If we go there, if we consider the ‘versions of us’ and find in that examination that, actually, not so much is left wanting, that we are in fact on the track which is the best of the available options, we feel empowered, relieved or grateful.  If we are off track, not really in harmony with our own heart and idiosyncratic hungers and desires, then it’s time to do something about it.  And whatever advice we receive, only we can know the intentions and subtleties of our own heart.

Sometimes that something we need to ‘do’ is to let go.  To give something up and to wait and see what flows in to replace it.  I’ve had that experience recently. Other times it’s to take action, to ‘gird our loins’ and face our fears or reticence.  I’ve had that too.  This change of direction can be scary.  It can be exposing, and make you feel vulnerable.  But to be vulnerable is to be truly alive.  There is no virtue or joy in living like a robot, in living someone else’s life – however cool or appropriate it may be on the surface.  To consider the versions of yourself, and to review your focus and priorities as you go through life, is the road to fulfilment – ultimately the only road to fulfilment, however you perceive God, Mother Nature, Destiny or the Universe. 
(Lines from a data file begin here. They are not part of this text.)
Lemma spa_loop_value l codes post b i acc :
  Forall2 ham8_near l codes → Forall (λ n, 0 ≤ n < 16) l → 0 ≤ i → 0 ≤ acc < 2 ^ (4 * i) →
  drop (Z.to_nat (4 + i)) b = codes ++ post →
  spa_loop (length l) i acc b = Some (acc + spa_value l * 2 ^ (4 * i)).
Proof.
  intros Hn. revert i acc. induction Hn as [|n c l codes Hc Hl IH]; intros i acc Hr Hi Ha Hd;
    cbn [spa_loop length spa_value foldr]; [f_equal; lia|].
  apply Forall_cons_1 in Hr as [Hn Hr].
  destruct (rd_head b (4 + i) _ _ ltac:(lia) Hd) as [-> Hd2]. cbn [mbind option_bind].
  rewrite (unham8_near n c) by done. rewrite Z.shiftl_mul_pow2, lor_add by lia.
  assert (2 ^ (4 * (i + 1)) = 16 * 2 ^ (4 * i)) as E
    by (rewrite Z.mul_add_distr_l, Z.pow_add_r by lia; lia).
  rewrite IH; [f_equal; rewrite E; fold (spa_value l); lia|done|lia|rewrite E; nia|].
  replace (4 + (i + 1)) with (4 + i + 1) by lia. done.
Qed.

Lemma spa_value_nonneg l : Forall (λ n, 0 ≤ n < 16) l → 0 ≤ spa_value l.
Proof. unfold spa_value. induction 1; cbn [foldr]; lia. Qed.

(** Without eight zero or all one bytes no byte is skipped. *)
Lemma data_loop_plain l post b i h00 hFF buf :
  drop (Z.to_nat (4 + i)) b = l ++ post → 0 ≤ i → 0 ≤ h00 → 0 ≤ hFF →
  h00 + Z.of_nat (count 0x00 l) < 8 → hFF + Z.of_nat (count 0xFF l) < 8 →
  (length buf + length l ≤ 40)%nat →
  data_loop (length l) i h00 hFF buf b = Some (buf ++ l).
Proof.
  revert i h00 hFF buf. induction l as [|c l IH]; intros i h00 hFF buf Hd Hi H0 HF C0 CF Hlen;
    cbn [data_loop length]; [by rewrite app_nil_r|].
  destruct (rd_head b (4 + i) _ _ ltac:(lia) Hd) as [-> Hd2]. cbn [mbind option_bind]. cbv zeta.
  set (h00' := if c =? 0 then _ else _). set (hFF' := if c =? 255 then _ else _).
  rewrite count_cons in C0, CF.
  assert (0 ≤ h00' ∧ h00' + Z.of_nat (count 0 l) < 8) as [B0 B0']
    by (unfold h00', u8; destruct (c =? 0); [rewrite Z.mod_small by lia|]; lia).
  assert (0 ≤ hFF' ∧ hFF' + Z.of_nat (count 255 l) < 8) as [BF BF']
    by (unfold hFF', u8; destruct (c =? 255); [rewrite Z.mod_small by lia|]; lia).
  clearbody h00' hFF'.
  assert (negb ((h00' .| hFF') .& 8 =? 0) = false) as ->.
  { change 8 with (2 ^ 3). rewrite land_pow2_eqb, negb_involutive, Z.lor_spec by done.
    by rewrite (testbit_small h00' 3), (testbit_small hFF' 3) by lia. }
  cbn [length] in Hlen. rewrite decide_True by lia.
  rewrite IH; [by rewrite <-app_assoc| |lia..|rewrite length_app; cbn; lia].
  replace (4 + (i + 1)) with (4 + i + 1) by lia. done.
Qed.

Lemma drop_app_at {A} (a b l : list A) n : l = a ++ b → n = length a → drop n l = b.
Proof. intros -> ->. apply drop_app_length. Qed.

(** The first transmission of a packet is not a repetition. *)
Lemma check_repeat_first r dx : r mod 16 = 0 → (check_repeat r dx).2 = false.
Proof.
  intros Hr. unfold check_repeat. rewrite (land_ones_mod r 4 0xF) by done. change (2 ^ 4) with 16.
  rewrite Hr. destruct (0 <=? ri dx); [destruct (negb _)|]; done.
Qed.

Section delivery.
Context {U : Type} (callback : list Z → Z → U → U * bool) (table : list Z).
Context (Ht : crc_table_ok table) (p : idl_packet) (b : list Z).
Context (Hp : packet_ok p) (Hb : received p b).

(** The state that follows the packet. *)
Definition idl_after (dx : vbi_idl_demux) : vbi_idl_demux :=
  let dx := check_continuity (tx_ci p) (check_repeat (if Z.testbit (tx_ft p) 1 then tx_ri p else 0) dx).1 in
  set_flags (flags dx .& Z.lnot VBI_IDL_DATA_LOST) dx.

Lemma ft_flag f k : 0 ≤ k → f = 2 ^ k → negb (tx_ft p .& f =? 0) = Z.testbit (tx_ft p) k.
Proof. intros Hk ->. by rewrite land_pow2_eqb, negb_involutive. Qed.

Lemma idl_a_delivers dx u :
  tx_ri p mod 16 = 0 → address dx = spa_value (tx_spa p) →
  idl_a_demux_feed callback table dx b (tx_ft p) u
  = let '(u, ok) := callback (tx_data p) (flags (idl_after dx)) u in Some (idl_after dx, u, ok).
Proof.
  intros Hri Haddr.
  destruct Hp as (Hch & Hft & Hial & Hspa & F0 & F2 & Hlen & H7 & Hrib & Hbody & Hdl & H40 & C0 & CF).
  destruct Hb as (codes & Hcodes & Eb). unfold tx_nibbles in Hcodes, H40.
  inversion Hcodes as [|? c0 ? ? N0 Hc1]; subst. inversion Hc1 as [|? c1 ? ? N1 Hc2]; subst.
  inversion Hc2 as [|? c2 ? ? N2 Hc3]; subst. inversion Hc3 as [|? c3 ? cs N3 Hcs]; subst.
  clear Hcodes Hc1 Hc2 Hc3. cbn [app] in *.
  set (rest := tx_repeat p ++ tx_body p ++ crc_word (tx_body p)) in *.
  set (b := c0 :: c1 :: c2 :: c3 :: cs ++ rest) in *.
  pose proof (Forall2_length Hcs) as Lcs. cbn [length] in H40.
  remember (Z.of_nat (length (tx_spa p))) as n eqn:En.
  unfold idl_a_demux_feed. change (rd b 3) with (Some c3). cbn [fmap option_fmap option_map mbind option_bind].
  rewrite (unham8_near (tx_ial p) c3) by done. rewrite (proj2 (Z.ltb_ge _ 0)) by lia.
  rewrite (land_ones_mod (tx_ial p) 3 7) by done. change (2 ^ 3) with 8. rewrite Hlen. cbv zeta.
  rewrite (proj2 (Z.eqb_neq n 7)) by lia.
  assert (spa_loop (Z.to_nat n) 0 0 b = Some (spa_value (tx_spa p))) as ->.
  { rewrite En, Nat2Z.id. erewrite spa_loop_value; [|exact Hcs|done|lia|cbn; lia|reflexivity].
    f_equal. cbn. lia. }
  cbn [mbind option_bind]. pose proof (spa_value_nonneg _ Hspa).
  rewrite (proj2 (Z.ltb_ge (spa_value _) 0)), (proj2 (Z.eqb_eq _ (address dx))) by (done || lia).
  cbn [negb].
  (* the repeat indicator *)
  rewrite (ft_flag FT_HAVE_RI 1) by done. unfold tx_repeat in *.
  assert (∃ i, (if Z.testbit (tx_ft p) 1 then (λ r, (r, n + 1)) <$> rd b (4 + n) else Some (0, n))
    = Some (if Z.testbit (tx_ft p) 1 then tx_ri p else 0, i) ∧ 0 ≤ i ∧
    40 - i - 4 = Z.of_nat (length (tx_body p)) ∧
    drop (Z.to_nat (4 + i)) b = tx_body p ++ crc_word (tx_body p)) as (i & -> & Hi & Li & Db).
  { destruct (Z.testbit (tx_ft p) 1).
    - exists (n + 1). assert (drop (Z.to_nat (4 + n)) b = rest) as Dn
        by (apply (drop_app_at (c0 :: c1 :: c2 :: c3 :: cs)); [done|cbn; lia]).
      destruct (rd_head b (4 + n) _ _ ltac:(lia) Dn) as [-> Dn1]. cbn [length] in H40.
      split; [done|]. split; [lia|]. split; [lia|]. by rewrite Z.add_assoc.
    - exists n. cbn [length] in H40. split; [done|]. split; [lia|]. split; [lia|].
      apply (drop_app_at (c0 :: c1 :: c2 :: c3 :: cs)); [done|cbn; lia]. }
  cbn [mbind option_bind].
  (* the check word *)
  assert (Z.to_nat (42 - (4 + i)) = length (tx_body p ++ crc_word (tx_body p))) as ->
    by (rewrite length_app; change (length (crc_word (tx_body p))) with 2%nat; lia).
  rewrite (crc_loop_crc16 table b (tx_body p ++ crc_word (tx_body p)) [] (4 + i) 0 Ht) by
    (rewrite ?app_nil_r; first [done|lia|apply Forall_app; auto using crc_word_bytes]).
  cbn [mbind option_bind]. rewrite crc16_residue by done. rewrite (ft_flag FT_HAVE_CI 2), F2 by done.
  unfold tx_body in Db at 1. cbn [app] in Db.
  destruct (rd_head b (4 + i) _ _ ltac:(lia) Db) as [-> Dc].
  cbn [fmap option_fmap option_map mbind option_bind]. change (negb (0 =? 0)) with false. cbn match.
  (* repetition and continuity *)
  pose proof (check_repeat_first (if Z.testbit (tx_ft p) 1 then tx_ri p else 0) dx
    ltac:(by destruct (Z.testbit (tx_ft p) 1))) as Hrep.
  unfold idl_after. destruct (check_repeat _ dx) as [dx1 discard]. cbn [fst snd] in *. subst discard.
  rewrite (ft_flag FT_HAVE_DL 3) by done. unfold tx_body, tx_length in Li, Dc. cbn [length] in Li.
  rewrite !length_app in Li. rewrite <-!app_assoc in Dc. cbv zeta.
  assert (∃ i2, (if Z.testbit (tx_ft p) 3
      then (λ d, (Z.min (d .& 63) (36 - (i + 1 + 1)), i + 1 + 1)) <$> rd b (4 + (i + 1))
      else Some (36 - (i + 1), i + 1)) = Some (Z.of_nat (length (tx_data p)), i2) ∧ 0 ≤ i2 ∧
      ∃ post, drop (Z.to_nat (4 + i2)) b = tx_data p ++ post) as (i2 & -> & Hi2 & post & Dd).
  { destruct (Z.testbit (tx_ft p) 3); cbn [length app] in Li, Dc.
    - exists (i + 1 + 1). replace (4 + i + 1) with (4 + (i + 1)) in Dc by lia.
      destruct (rd_head b (4 + (i + 1)) _ _ ltac:(lia) Dc) as [-> Dl].
      cbn [fmap option_fmap option_map].
      rewrite (land_ones_mod _ 6 63) by done. change (2 ^ 6) with 64. rewrite Hdl, Z.min_l by lia. split; [done|]. split; [lia|].
      eexists. replace (4 + (i + 1 + 1)) with (4 + (i + 1) + 1) by lia. exact Dl.
    - exists (i + 1). rewrite Hdl in Li. cbn [length] in Li. split; [do 2 f_equal; lia|]. split; [lia|].
      eexists. rewrite Hdl in Dc. replace (4 + (i + 1)) with (4 + i + 1) by lia. exact Dc. }
  cbn [mbind option_bind]. rewrite Nat2Z.id.
  pose proof (count_cons 0 (tx_ci p) (tx_data p)). pose proof (count_cons 255 (tx_ci p) (tx_data p)).
  rewrite (data_loop_plain _ _ _ _ _ _ _ Dd) by
    (cbn [length]; destruct (tx_ci p =? 0), (tx_ci p =? 255); lia).
  cbn [mbind option_bind app]. done.
Qed.

(** C32: the demultiplexer delivers the data of every first transmission of a
    correct format A packet without dummy bytes to the client, exactly and once: a
    packet with an explicit continuity indicator that has, with it, fewer than eight
    bytes 0x00 and fewer than eight bytes 0xFF, with single bit errors in its
    Hamming codes, with or without repeat indicator and length field, in any state
    of the context; and it expects the next continuity indicator.  (Of packets with
    eight such bytes that are not consecutive a byte is lost, see
    [idl_dummy_not_consecutive].) *)
Theorem idl_packet_delivered dx u :
  tx_ri p mod 16 = 0 → format dx = FORMAT_A → channel dx = tx_channel p →
  address dx = spa_value (tx_spa p) →
  ∃ dx' fl, ci dx' = tx_ci p + 1 ∧ format dx' = FORMAT_A ∧ channel dx' = channel dx ∧
    address dx' = address dx ∧
    vbi_idl_demux_feed callback table dx b u
    = Some (dx', (callback (tx_data p) fl u).1, (callback (tx_data p) fl u).2).
Proof.
  intros Hri Hf Hc Ha. exists (idl_after dx), (flags (idl_after dx)).
  assert (∀ dx1, format (check_continuity (tx_ci p) dx1) = format dx1 ∧
    channel (check_continuity (tx_ci p) dx1) = channel dx1 ∧
    address (check_continuity (tx_ci p) dx1) = address dx1 ∧
    ci (check_continuity (tx_ci p) dx1) = tx_ci p + 1) as Hcont
    by (intros dx1; unfold check_continuity; by destruct (_ && _)).
  assert (∀ r, format (check_repeat r dx).1 = format dx ∧ channel (check_repeat r dx).1 = channel dx ∧
    address (check_repeat r dx).1 = address dx) as Hrep
    by (intros r; unfold check_repeat; by destruct (0 <=? ri dx); [destruct (negb _)|]).
  unfold idl_after at 1 2 3 4. cbn [ci format channel address set_flags].
  destruct (Hcont (check_repeat (if Z.testbit (tx_ft p) 1 then tx_ri p else 0) dx).1) as (-> & -> & -> & ->).
  destruct (Hrep (if Z.testbit (tx_ft p) 1 then tx_ri p else 0)) as (-> & -> & ->).
  split; [done|]. split; [done|]. split; [done|]. split; [done|].
  pose proof (idl_a_delivers dx u Hri Ha) as Hd.
  destruct Hp as (Hch & Hft & Hial & Hspa & F0 & _).
  destruct Hb as (codes & Hcodes & Eb). unfold tx_nibbles in Hcodes.
  inversion Hcodes as [|? c0 ? ? N0 Hc1]; subst. inversion Hc1 as [|? c1 ? ? N1 Hc2]; subst.
  inversion Hc2 as [|? c2 ? ? N2 _]; subst. cbn [app] in *.
  unfold vbi_idl_demux_feed.
  match goal with |- context [rd ?l 0] =>
    change (rd l 0) with (Some c0); change (rd l 1) with (Some c1); change (rd l 2) with (Some c2) end.
  cbn [fmap option_fmap option_map mbind option_bind].
  rewrite (unham8_near _ c0 Hch N0), (unham8_near 15 c1 ltac:(lia) N1), (unham8_near _ c2 Hft N2).
  rewrite (proj2 (Z.ltb_ge (_ .| 15) 0)) by (apply Z.lor_nonneg; lia).
  rewrite (proj2 (Z.eqb_eq _ _) (eq_sym Hc)). change (negb (15 =? 15) || negb true) with false.
  rewrite Hf, (proj2 (Z.ltb_ge _ 0)) by lia. cbn match.
  change 1 with (2 ^ 0) at 1. rewrite land_pow2_eqb, F0 by done. cbn [negb]. rewrite Hd.
  by destruct (callback _ _ _).
Qed.
End delivery.
(** A search that starts behind the packet reads one byte more. *)
Lemma skip_end f bp dx u :
  left dx = 0 →
  (r ← skip_filler 42 42 b;
   r ← match r with
       | inr _ => Some (inr (dx, u, true))
       | inl (bs, col) => found_separator bs col dx u
       end;
   continue f bp r)
  = finish b (Next dx u true).
Proof.
  intros Hl. cbn [skip_filler finish]. destruct (rd b 42) as [c|]; [|done].
  cbn [fmap option_fmap option_map mbind option_bind]. unfold between.
  destruct (vbi_unham8 c =? FILLER_BYTE); [done|]. cbn [mbind option_bind].
  unfold found_separator. destruct (vbi_unham8 c =? BLOCK_SEPARATOR); cbn [negb]; [|done].
  cbn [mbind option_bind continue]. by destruct f.
Qed.

(** The loop of the decoder is the machine on the rest of the packet. *)
Lemma decode_loop_run f bp col dx u :
  dx_ok dx → 3 ≤ col ≤ 42 → 0 < left dx ∨ 3 < col → 42 - col ≤ Z.of_nat f →
  decode_loop callback f b bp col dx u = finish b (run_bytes callback (payload col) (Next dx u false)).
Proof.
  revert col dx u. induction f as [|f IH]; intros col dx u Hok Hcol Hstart Hf.
  { assert (col = 42) as -> by lia. rewrite payload_end by lia. done. }
  cbn [decode_loop]. destruct (Z.ltb_spec col 42); [|rewrite payload_end by lia; done].
  unfold decode_step. fold (continue f bp). pose proof Hok as (H1 & H2 & H3 & H4 & H5 & _).
  assert (∀ col dx u, dx_ok dx → left dx = 0 → 3 < col < 42 → 42 - col ≤ Z.of_nat (S f) →
    ∀ fl, (r ← next_block b bp col dx u; continue f bp r)
    = finish b (run_bytes callback (payload col) (Next dx u fl))) as Hnext.
  { intros col' dx' u' Hok' Hl' Hc' Hf' fl. unfold next_block.
    rewrite (proj2 (Z.leb_gt col' 3)) by lia. rewrite <-(skip_run 42 f bp col' dx' u' fl);
      [|done|lia|lia|intros c2 Hc2; apply IH; [by apply dx_ok_new_block|lia|cbn; lia|lia]].
    by destruct (skip_filler 42 col' b) as [[[]|]|]. }
  destruct (Z.ltb_spec 0 (left dx)) as [Hl|Hl]; [|apply Hnext; done || lia].
  set (n := Z.min (left dx) (42 - col)).
  destruct (memcpy_put_all dx col n Hok) as (-> & Ef & Hok1); [lia..|].
  destruct (payload_split col n) as (Esplit & _ & Lchunk); [lia..|].
  set (chunk := take (Z.to_nat n) (payload col)) in *. cbn [mbind option_bind]. rewrite <-Ef.
  set (dx1 := put_all chunk dx) in *. rewrite Esplit, run_bytes_app.
  assert (chunk ≠ []) as Hne by (intros E; rewrite E in Lchunk; cbn in Lchunk; lia).
  assert (left dx1 = left dx - n) as Hl1 by by rewrite Ef.
  destruct (Z.ltb_spec 0 (left dx1)).
  { rewrite payload_end by lia. rewrite run_bytes_partial by (done || lia). done. }
  rewrite run_bytes_full by (done || lia). fold dx1. unfold complete.
  destruct (s32 (application_id (dblock dx1)) <? 0).
  - destruct (Z.ltb_spec (structure_header (block (dblock dx1))) 0).
    + rewrite run_bytes_fail. done.
    + cbn [mbind option_bind continue]. apply IH; [|lia|lia|lia].
      apply dx_ok_header; [done|]. split; [lia|]. apply structure_header_range, Hok1.
  - destruct (callback (dblock dx1) u) as [u' ok]. destruct ok; cbn [negb].
    + destruct (decide (col + n = 42)) as [E|E].
      * rewrite E, payload_end by lia. unfold next_block. rewrite (proj2 (Z.leb_gt 42 3)) by lia.
        cbn [run_bytes]. rewrite <-(skip_end f bp) by lia.
        by destruct (skip_filler 42 42 b) as [[[]|]|].
      * apply Hnext; [done|lia|lia|lia].
    + rewrite run_bytes_fail. done.
Qed.
End refinement.

Lemma decode_refines {U : Type} (callback : vbi_pfc_block → U → U * bool)
    (dx : vbi_pfc_demux) (b : list Z) (u : U) :
  dx_ok dx → bytes b → (42 ≤ length b)%nat →
  let bp := vbi_unham8 b.[2] * 3 in
  let run l := finish b (run_bytes callback l (Next dx u false)) in
  _vbi_pfc_demux_decode callback dx b u
  = if (bp <? 0) || (39 <? bp) then Some (vbi_pfc_demux_reset dx, u, false)
    else if 0 <? left dx then run (payload b 3)
    else if bp =? 39 then Some (dx, u, true)
    else if vbi_unham8 b.[3 + bp] =? FILLER_BYTE then Some (vbi_pfc_demux_reset dx, u, false)
    else run (payload b (3 + bp)).
Proof.
  intros Hok Hb Hlen bp run. unfold _vbi_pfc_demux_decode.
  assert (∀ i, 0 ≤ i < 42 → rd b i = Some b.[i]) as Hrd.
  { intros i Hi. destruct (rd_is_Some b i) as (c & Hr & Hl); [lia|]. rewrite Hr. f_equal.
    unfold tbl. by rewrite (nth_lookup_Some _ _ _ _ Hl). }
  rewrite Hrd by lia. cbn [mbind option_bind]. fold bp. cbv zeta.
  destruct (Z.ltb_spec bp 0); [done|]. destruct (Z.ltb_spec 39 bp); [done|]. cbn [orb].
  destruct (Z.ltb_spec 0 (left dx)) as [Hl|Hl].
  { apply decode_loop_run; done || lia. }
  assert (left dx = 0) as Hl0 by (destruct Hok; lia). change 40%nat with (S 39).
  rewrite decode_loop_S by lia. generalize 39%nat (eq_refl : Z.of_nat 39 = 39). intros f Hf.
  unfold decode_step. rewrite (proj2 (Z.ltb_ge 0 (left dx))) by lia.
  unfold next_block. change (3 <=? 3) with true. cbn match.
  destruct (Z.leb_spec 39 bp).
  { rewrite (proj2 (Z.eqb_eq bp 39)) by lia. done. }
  rewrite (proj2 (Z.eqb_neq bp 39)) by lia. rewrite Z.add_comm.
  replace (4 + bp - 1) with (3 + bp) by lia. rewrite Hrd by lia.
  cbn [fmap option_fmap option_map mbind option_bind].
  destruct (Z.eqb_spec (vbi_unham8 b.[3 + bp]) FILLER_BYTE) as [Ef|Ef].
  { rewrite Ef. done. }
  unfold run. destruct (payload_step b Hb Hlen (3 + bp)) as (c & Hc & _ & ->); [lia|].
  rewrite Hrd in Hc by lia. injection Hc as <-.
  replace (3 + bp + 1) with (4 + bp) by lia.
  apply found_run; [done|done|done|].
  apply decode_loop_run; [done|done|by apply dx_ok_new_block|lia|cbn; lia|lia].
Qed.

(** C8: the decoder, which copies chunks of a packet into the block and looks for
    separators, does to a packet what the byte machine does to its bytes: all 39
    of them when a block is in progress, else those from the block pointer on,
    which must point to a separator; an invalid pointer resets it.  Only when a
    block ends with the packet it goes on to read the byte behind the packet. *)
Theorem pfc_decode_refines {U : Type} (callback : vbi_pfc_block → U → U * bool)
    (dx : vbi_pfc_demux) (b : list Z) (u : U) :
  dx_ok dx → bytes b → (42 ≤ length b)%nat →
  let bp := vbi_unham8 b.[2] * 3 in
  let run l := finish b (run_bytes callback l (Next dx u false)) in
  _vbi_pfc_demux_decode callback dx b u
  = if (bp <? 0) || (39 <? bp) then Some (vbi_pfc_demux_reset dx, u, false)
    else if 0 <? left dx then run (payload b 3)
    else if bp =? 39 then Some (dx, u, true)
    else if vbi_unham8 b.[3 + bp] =? FILLER_BYTE then Some (vbi_pfc_demux_reset dx, u, false)
    else run (payload b (3 + bp)).
Proof. apply decode_refines. Qed.

(** ** Blocks *)

(** A block as it is transmitted: a separator, the structure header and the data,
    with at most one bit error in each Hamming code. *)
Record pfc_tx := PfcTx { tx_separator : Z; tx_header : list Z; tx_application : Z; tx_data : list Z }.

Definition pfc_tx_ok (t : pfc_tx) : Prop :=
  let sh := tx_application t + 32 * Z.of_nat (length (tx_data t)) in
  ham8_near BLOCK_SEPARATOR (tx_separator t) ∧ length (tx_header t) = 4%nat ∧
  0 ≤ tx_application t < 32 ∧ (1 ≤ length (tx_data t) ≤ 2047)%nat ∧
  ham16_near (sh mod 256) (tx_header t) ∧ ham16_near (sh / 256) (drop 2 (tx_header t)).
Definition tx_bytes (t : pfc_tx) : list Z := tx_separator t :: tx_header t ++ tx_data t.

Lemma run_fill {U} (callback : vbi_pfc_block → U → U * bool) fill l dx u f :
  left dx = 0 → Forall (λ c, vbi_unham8 c = FILLER_BYTE) fill →
  ∃ f', run_bytes callback (fill ++ l) (Next dx u f) = run_bytes callback l (Next dx u f').
Proof.
  intros Hl Hf. revert f. induction Hf as [|c fill Hc Hf IH]; intros f; cbn [app run_bytes]; [by exists f|].
  unfold byte_step, between. rewrite Hl, Hc. apply IH.
Qed.

(** The header received into a new block. *)
Lemma run_header {U} (callback : vbi_pfc_block → U → U * bool) t dx u f :
  dx_ok dx → pfc_tx_ok t →
  ∃ blk, length (block blk) = 2048%nat ∧ pgno blk = pgno (dblock dx) ∧
    stream blk = stream (dblock dx) ∧ application_id blk = tx_application t ∧
    block_size blk = Z.of_nat (length (tx_data t)) ∧
    run_bytes callback (tx_header t) (Next (new_block dx) u f)
    = Next (expect (Z.of_nat (length (tx_data t))) blk dx) u false.
Proof.
  intros (H1 & _) (_ & Hh & Happ & Hd & N0 & N1). set (sh := tx_application t + _) in *.
  destruct (tx_header t) as [|h0 [|h1 [|h2 [|h3 [|]]]]]; try done.
  set (dx1 := put_all [h0; h1; h2; h3] (new_block dx)).
  assert (block (dblock dx1) = [h0; h1; h2; h3] ++ drop 4 (block (dblock dx))) as Eb.
  { unfold dx1. rewrite put_all_block; [done|done|cbn [bi new_block expect dblock set_application block]; cbn; lia]. }
  assert (structure_header (block (dblock dx1)) = sh) as Es.
  { rewrite Eb. unfold structure_header. cbn [app skipn].
    rewrite (unham16p_near (sh mod 256)), (unham16p_near (sh / 256)); try done;
      unfold sh; Z.to_euclidean_division_equations; lia. }
  exists (set_application (tx_application t) (Z.of_nat (length (tx_data t))) (dblock dx1)).
  cbn [set_application pgno stream application_id block_size block].
  split; [rewrite Eb, length_app, length_drop, H1; done|]. split_and!; try done.
  rewrite run_bytes_full by done. fold dx1. unfold complete.
  change (s32 (application_id (dblock dx1))) with (-1). change (-1 <? 0) with true. cbv zeta match.
  rewrite Es, (proj2 (Z.ltb_ge sh 0)) by (unfold sh; lia).
  assert (sh ≫ 5 = Z.of_nat (length (tx_data t))) as ->
    by (rewrite Z.shiftr_div_pow2 by done; unfold sh; simpl_const; Z.to_euclidean_division_equations; lia).
  assert (sh .& 0x1F = tx_application t) as ->
    by (rewrite (land_ones_mod _ 5) by done; unfold sh; simpl_const; Z.to_euclidean_division_equations; lia).
  done.
Qed.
So before the summer ends, the best of times to lie quietly and lap up the beauty of the world around us, create a little space for yourself... alone or with a good book or CD... and snuggle into that space.  The long weekend coming up is perfect for it.   

The Versions of Us: this is a manuscript you can keep reading and writing as long as you have the breath and energy for change and reflection. 

Thanks Laura Barnett.  What a great first novel you’ve put out into the world.  Like all great works of fiction, it speaks to the non-fiction in all of us.  Brava!